The material below contains a line with "Definition Base_assign (this" and a line with "list (log_sink *". Copy exactly those two lines and all lines between them.

[Source material]:

=-=-=-=-=

(* ===== verification/Base.v ===== *)
(** * Base: settings access and logging of [tftpBase.h/.cpp]

    [class Base] gives its subclasses (server, session, file manager) read
    access to the shared settings and a logger. The getters are functions of
    the settings object, as when they run alone; the locks they take, the
    sharing of the settings and concurrent calls are the subject of [Locks].
    [log] is the list of what it emits. *)

From Stdlib Require Import Strings.Byte.
From S2P Require Import Prelude Common SmBuf Regex Addr Settings.

(** [settings_ == nullptr] is replaced by new settings in the constructor. *)
Definition Base_new (sett : option Settings) : Settings :=
  default Settings_create sett.

(** [Base()] is [Base(nullptr)]. *)
Definition Base_default : Settings := Base_new None.

(** [get_ptr]: the settings themselves. *)
Definition get_ptr (s : Settings) : Settings := s.

(** [operator=]: the settings of the source are shared. *)
Definition Base_assign (this src : Settings) : Settings := src.

Definition server_addr (s : Settings) : Addr := local_base_ s.

(** A message goes to syslog when its level passes, and to the custom logger
    when there is one. *)
Inductive log_sink := to_syslog | to_custom.

Definition log (s : Settings) (lvl : LogLvl.t) (msg : bytes)
    : list (log_sink * LogLvl.t * bytes) :=
  (if LogLvl_val lvl <=? use_syslog s then [(to_syslog, lvl, msg)] else [])
  ++ (if log_ s then [(to_custom, lvl, msg)] else []).

Definition set_logger (s : Settings) (new_logger : bool) : Settings :=
  with_run s (is_daemon s) (use_syslog s) new_logger (retransmit_count_ s).

(** The last character is a slash. *)
Definition fin_slash (d : bytes) : bool := bool_decide (list.last d = Some x2f).

Definition get_root_dir (s : Settings) : bytes :=
  if negb (size (root_dir s) =? 0)
  then root_dir s ++ (if fin_slash (root_dir s) then [] else str "/")
  else [].

Definition get_lib_dir (s : Settings) : bytes :=
  lib_dir s ++ (if negb (size (lib_dir s) =? 0) && fin_slash (lib_dir s)
                then [] else str "/").

Definition get_lib_name_fb (s : Settings) : bytes := lib_name s.

Definition get_retransmit_count (s : Settings) : Z := retransmit_count_ s.

Definition get_connection (s : Settings) : bytes * bytes * bytes * bytes * Z :=
  (db s, user s, pass s, role s, dialect s).

Definition get_local_base_str (inet_ntop : Z → bytes → bytes) (s : Settings) : bytes :=
  str_ inet_ntop (local_base_ s).

Definition get_is_daemon (s : Settings) : bool := is_daemon s.

Definition get_serach_dir (s : Settings) : list bytes :=
  foldl (λ ret one_dir, ret ++ [one_dir]) [] (backup_dirs s).

Definition Base_load_options (inet_pton : Z → bytes → option bytes) (s : Settings)
    (argc : Z) (opts : list getopt_result) : outcome (Settings * bool) :=
  load_options inet_pton s argc opts.

Definition Base_out_help (s : Settings) (app : bytes) : bytes := out_help app.
Definition Base_out_id (s : Settings) : bytes := out_id.

Definition get_file_chmod (s : Settings) : Z := file_chmod s.
Definition get_file_chown_user (s : Settings) : bytes := file_chown_user s.
Definition get_file_chown_grp (s : Settings) : bytes := file_chown_grp s.

(** ** Lemmas *)

Lemma get_serach_dir_eq s : get_serach_dir s = backup_dirs s.
Proof.
  unfold get_serach_dir.
  assert (∀ acc l, foldl (λ ret (one_dir : bytes), ret ++ [one_dir]) acc l = acc ++ l) as H.
  { intros acc l. revert acc. induction l as [|d l IH]; intros acc; simpl.
    - by rewrite app_nil_r.
    - by rewrite IH, <-app_assoc. }
  apply H.
Qed.

Lemma last_app_slash d : list.last (d ++ str "/") = Some x2f.
Proof. by apply last_snoc. Qed.

(** ** Properties *)

(** The root directory is empty or ends with a slash, and one is added only when
    it is missing. *)
Theorem get_root_dir_slash s :
  (root_dir s = [] ∧ get_root_dir s = []) ∨
  (list.last (get_root_dir s) = Some x2f ∧
   (get_root_dir s = root_dir s ∨ get_root_dir s = root_dir s ++ str "/")).
Proof.
  unfold get_root_dir, fin_slash. destruct (root_dir s) as [|c l] eqn:E; [by left|].
  right. change (negb (size (c :: l) =? 0)) with true. cbv iota.
  case_bool_decide as H; [rewrite app_nil_r; by auto|].
  split; [apply last_app_slash|by right].
Qed.

(** A message of a level above [use_syslog] reaches only the custom logger; a
    message of a passing level reaches syslog first. *)
Theorem log_sinks s lvl msg :
  (to_syslog, lvl, msg) ∈ log s lvl msg ↔ LogLvl_val lvl ≤ use_syslog s.
Proof.
  unfold log. rewrite elem_of_app.
  destruct (LogLvl_val lvl <=? use_syslog s) eqn:E; reflect_bools; destruct (log_ s);
    rewrite ?list_elem_of_singleton; split; try lia; try tauto; try set_solver.
Qed.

=-=-=-=-=

[Answer for this exercise]:
Definition Base_assign (this src : Settings) : Settings := src.

Definition server_addr (s : Settings) : Addr := local_base_ s.

(** A message goes to syslog when its level passes, and to the custom logger
    when there is one. *)
Inductive log_sink := to_syslog | to_custom.

Definition log (s : Settings) (lvl : LogLvl.t) (msg : bytes)
    : list (log_sink * LogLvl.t * bytes) :=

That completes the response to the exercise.